▸ **TASK PROMPT**
An identical copy of the records below is the expected result.

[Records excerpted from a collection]
= Beginning of Section =

(* ===== verification/Select.v ===== *)
(** * Selection of a network from scan results (src/wpa_supplicant/events.c)

    After a scan, the supplicant looks for the best pair of an access point in the
    results and a network of the configuration: the matching rules of events.c, the
    order of scan.c, the blacklist, the decision to roam, and the reaction to a failed
    connection (wpa_supplicant.c).  The BSS table is that of Bss, the configuration
    that of Network, elements are parsed by RsnIe.  Modelled is the build with
    IEEE8021X_EAPOL and without CONFIG_WPS, CONFIG_P2P, CONFIG_AP, CONFIG_BGSCAN,
    CONFIG_IEEE80211W and PCSC_FUNCS, with CONFIG_NO_RANDOM_POOL.  The association itself and scheduled scans are
    requests recorded in the log. *)

From stdpp Require Import sorting.
From S2P Require Import Prelude WpaSm WpaIe RsnIe Ies Eloop Bss Network.

(** ** Data *)

(** [struct hostapd_hw_modes]: the mode, the frequencies of its channels, its rates in
    units of 100 kbps, [mcs_set[0]] and the flags. *)
Record hostapd_hw_modes := HwMode {
  hm_mode : Z; hm_channels : list Z; hm_rates : list Z; hm_mcs0 : Z; hm_flags : Z
}.

Inductive sup_event :=
| EvAssociate (selected : option positive) (ssid : positive)
| EvSchedScan | EvPreauthScanResults | EvScanResHandler
| EvScanning (on : bool) | EvScanResults | EvScanDone (ok : bool)
| EvOperState (up : bool) | EvStateChanged (new old : Z) | EvAuthChanged.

= End of Section =

▸ **WRITTEN ANSWER**
(* ===== verification/Select.v ===== *)
(** * Selection of a network from scan results (src/wpa_supplicant/events.c)

    After a scan, the supplicant looks for the best pair of an access point in the
    results and a network of the configuration: the matching rules of events.c, the
    order of scan.c, the blacklist, the decision to roam, and the reaction to a failed
    connection (wpa_supplicant.c).  The BSS table is that of Bss, the configuration
    that of Network, elements are parsed by RsnIe.  Modelled is the build with
    IEEE8021X_EAPOL and without CONFIG_WPS, CONFIG_P2P, CONFIG_AP, CONFIG_BGSCAN,
    CONFIG_IEEE80211W and PCSC_FUNCS, with CONFIG_NO_RANDOM_POOL.  The association itself and scheduled scans are
    requests recorded in the log. *)

From stdpp Require Import sorting.
From S2P Require Import Prelude WpaSm WpaIe RsnIe Ies Eloop Bss Network.

(** ** Data *)

(** [struct hostapd_hw_modes]: the mode, the frequencies of its channels, its rates in
    units of 100 kbps, [mcs_set[0]] and the flags. *)
Record hostapd_hw_modes := HwMode {
  hm_mode : Z; hm_channels : list Z; hm_rates : list Z; hm_mcs0 : Z; hm_flags : Z
}.

Inductive sup_event :=
| EvAssociate (selected : option positive) (ssid : positive)
| EvSchedScan | EvPreauthScanResults | EvScanResHandler
| EvScanning (on : bool) | EvScanResults | EvScanDone (ok : bool)
| EvOperState (up : bool) | EvStateChanged (new old : Z) | EvAuthChanged.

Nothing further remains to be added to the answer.